(** * SplatBridge: [ROSTrainer.setup] and its readiness gate

    A shallow embedding of [src/splatbridge/ros_trainer.py].

    [setup] brings the collaborators of the trainer up in a fixed order and
    then waits, in a polling loop bounded by a wall-clock deadline, until the
    image buffer that a ROS subscriber fills in the background holds enough
    images.  The embedding threads three things through the code:

    - the attributes of the trainer object ([self]);
    - the world outside the function: the monotonic clock, the shared buffer
      count, and the trace of every call made to a collaborator;
    - the three ways a Python function ends: it returns, it raises, or (for
      the [while] loop, which is run with fuel) it has not ended yet.

    Time is in seconds.  A Python float is embedded as the rational it
    denotes, or as one of the infinities, or as not-a-number; arithmetic on
    finite floats is exact in the embedding, its rounding is not modelled. *)

From Stdlib Require Import ZArith QArith Qround List Bool Sorted Lia Lqa.
Import ListNotations.

Local Open Scope Z_scope.

(** ** Python values *)

(** Identity of an object owned by a collaborator (nerfstudio, the viewer). *)
Definition Ref := nat.
(** The paths through [HandleUDP] that return: the three early exits, a parse
    error, a drop after a parse without error, and a response. *)
Lemma HandleUDP_cases (d : DHCPServer) (resp : slice) (packet : UDPPacket)
    (r : UDPResult) :
  HandleUDP d resp packet = Returns r ->
  (len resp < sizeDHCPTotal
   /\ Returns r = dropped (Some "short payload to marshall DHCP"%string) d resp packet)
  \/ (sizeDHCPTotal <= len resp /\ HasPacket packet = true
      /\ len (Payload packet) < SizeDHCPHeader
      /\ Returns r = dropped (Some "short payload to parse DHCP"%string) d resp packet)
  \/ (sizeDHCPTotal <= len resp /\ HasPacket packet = false
      /\ Returns r = dropped None d resp packet)
  \/ (sizeDHCPTotal <= len resp /\ HasPacket packet = true
      /\ SizeDHCPHeader <= len (Payload packet)
      /\ exists rcvHdr err client msgType,
           parseDHCP (Payload packet) (Some visitOption)
                     (default dhcpclient_zero (hosts d !! Source (Eth packet)), 0)
           = Returns (rcvHdr, err, (client, msgType))
           /\ ((err <> None /\ Returns r = dropped err d resp packet)
               \/ (err = None /\ Returns r = dropped None d resp packet)
               \/ (err = None
                   /\ (msgType = 1 \/ exists si, As4 (siaddr d) = Returns si
                                               /\ SIAddr rcvHdr = si)
                   /\ exists hdr1 Options client1,
                        dispatchType d packet msgType rcvHdr client
                        = Returns (hdr1, Options, client1, None)
                        /\ respond d resp packet (Source (Eth packet)) client1 hdr1 Options
                           = Returns r))).
Proof.
  unfold HandleUDP.
  destruct (len resp <? sizeDHCPTotal) eqn:E1.
  { apply Z.ltb_lt in E1. intros Hr. left. split; [lia|]. symmetry. exact Hr. }
  apply Z.ltb_ge in E1.
  destruct (HasPacket packet) eqn:Ehp; simpl.
  2:{ intros Hr. right. right. left. repeat split; auto. }
  destruct (len (Payload packet) <? SizeDHCPHeader) eqn:E2.
  { apply Z.ltb_lt in E2. intros Hr. right. left. repeat split; auto. }
  apply Z.ltb_ge in E2.
  intros Hr. right. right. right. repeat split; auto.
  apply bind_Returns in Hr.
  destruct Hr as ([[rcvHdr err] [client msgType]] & Hparse & Hr).
  exists rcvHdr, err, client, msgType. split; [exact Hparse|].
  destruct err as [e|]; [left; split; [discriminate|symmetry; exact Hr]|].
  right.
  apply bind_Returns in Hr. destruct Hr as (other & Hother & Hr).
  destruct other; [left; split; [reflexivity|symmetry; exact Hr]|].
  apply bind_Returns in Hr.
  destruct Hr as ([[[hdr1 Options] client1] err1] & Hsw & Hr).
  destruct err1 as [e|]; [left; split; [reflexivity|symmetry; exact Hr]|].
  right. split; [reflexivity|]. split.
  - destruct (msgType =? 1) eqn:Em; simpl in Hother.
    + left. apply Z.eqb_eq. exact Em.
    + right. apply bind_Returns in Hother. destruct Hother as (si & Hsi & Hother).
      exists si. split; [exact Hsi|].
      assert (Hb : bool_decide (SIAddr rcvHdr <> si) = false) by congruence.
      apply bool_decide_eq_false in Hb.
      destruct (decide (SIAddr rcvHdr = si)); [assumption|contradiction].
  - eauto.
Qed.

▶ **Exercise details**
Send back every record, precisely as written.

▶ **Solution to this problem**
(** * SplatBridge: [ROSTrainer.setup] and its readiness gate

    A shallow embedding of [src/splatbridge/ros_trainer.py].

    [setup] brings the collaborators of the trainer up in a fixed order and
    then waits, in a polling loop bounded by a wall-clock deadline, until the
    image buffer that a ROS subscriber fills in the background holds enough
    images.  The embedding threads three things through the code:

    - the attributes of the trainer object ([self]);
    - the world outside the function: the monotonic clock, the shared buffer
      count, and the trace of every call made to a collaborator;
    - the three ways a Python function ends: it returns, it raises, or (for
      the [while] loop, which is run with fuel) it has not ended yet.

    Time is in seconds.  A Python float is embedded as the rational it
    denotes, or as one of the infinities, or as not-a-number; arithmetic on
    finite floats is exact in the embedding, its rounding is not modelled. *)

From Stdlib Require Import ZArith QArith Qround List Bool Sorted Lia Lqa.
Import ListNotations.

Local Open Scope Z_scope.

(** ** Python values *)

(** Identity of an object owned by a collaborator (nerfstudio, the viewer). *)
Definition Ref := nat.
(** The paths through [HandleUDP] that return: the three early exits, a parse
    error, a drop after a parse without error, and a response. *)
Lemma HandleUDP_cases (d : DHCPServer) (resp : slice) (packet : UDPPacket)
    (r : UDPResult) :
  HandleUDP d resp packet = Returns r ->
  (len resp < sizeDHCPTotal
   /\ Returns r = dropped (Some "short payload to marshall DHCP"%string) d resp packet)
  \/ (sizeDHCPTotal <= len resp /\ HasPacket packet = true
      /\ len (Payload packet) < SizeDHCPHeader
      /\ Returns r = dropped (Some "short payload to parse DHCP"%string) d resp packet)
  \/ (sizeDHCPTotal <= len resp /\ HasPacket packet = false
      /\ Returns r = dropped None d resp packet)
  \/ (sizeDHCPTotal <= len resp /\ HasPacket packet = true
      /\ SizeDHCPHeader <= len (Payload packet)
      /\ exists rcvHdr err client msgType,
           parseDHCP (Payload packet) (Some visitOption)
                     (default dhcpclient_zero (hosts d !! Source (Eth packet)), 0)
           = Returns (rcvHdr, err, (client, msgType))
           /\ ((err <> None /\ Returns r = dropped err d resp packet)
               \/ (err = None /\ Returns r = dropped None d resp packet)
               \/ (err = None
                   /\ (msgType = 1 \/ exists si, As4 (siaddr d) = Returns si
                                               /\ SIAddr rcvHdr = si)
                   /\ exists hdr1 Options client1,
                        dispatchType d packet msgType rcvHdr client
                        = Returns (hdr1, Options, client1, None)
                        /\ respond d resp packet (Source (Eth packet)) client1 hdr1 Options
                           = Returns r))).
Proof.
  unfold HandleUDP.
  destruct (len resp <? sizeDHCPTotal) eqn:E1.
  { apply Z.ltb_lt in E1. intros Hr. left. split; [lia|]. symmetry. exact Hr. }
  apply Z.ltb_ge in E1.
  destruct (HasPacket packet) eqn:Ehp; simpl.
  2:{ intros Hr. right. right. left. repeat split; auto. }
  destruct (len (Payload packet) <? SizeDHCPHeader) eqn:E2.
  { apply Z.ltb_lt in E2. intros Hr. right. left. repeat split; auto. }
  apply Z.ltb_ge in E2.
  intros Hr. right. right. right. repeat split; auto.
  apply bind_Returns in Hr.
  destruct Hr as ([[rcvHdr err] [client msgType]] & Hparse & Hr).
  exists rcvHdr, err, client, msgType. split; [exact Hparse|].
  destruct err as [e|]; [left; split; [discriminate|symmetry; exact Hr]|].
  right.
  apply bind_Returns in Hr. destruct Hr as (other & Hother & Hr).
  destruct other; [left; split; [reflexivity|symmetry; exact Hr]|].
  apply bind_Returns in Hr.
  destruct Hr as ([[[hdr1 Options] client1] err1] & Hsw & Hr).
  destruct err1 as [e|]; [left; split; [reflexivity|symmetry; exact Hr]|].
  right. split; [reflexivity|]. split.
  - destruct (msgType =? 1) eqn:Em; simpl in Hother.
    + left. apply Z.eqb_eq. exact Em.
    + right. apply bind_Returns in Hother. destruct Hother as (si & Hsi & Hother).
      exists si. split; [exact Hsi|].
      assert (Hb : bool_decide (SIAddr rcvHdr <> si) = false) by congruence.
      apply bool_decide_eq_false in Hb.
      destruct (decide (SIAddr rcvHdr = si)); [assumption|contradiction].
  - eauto.
Qed.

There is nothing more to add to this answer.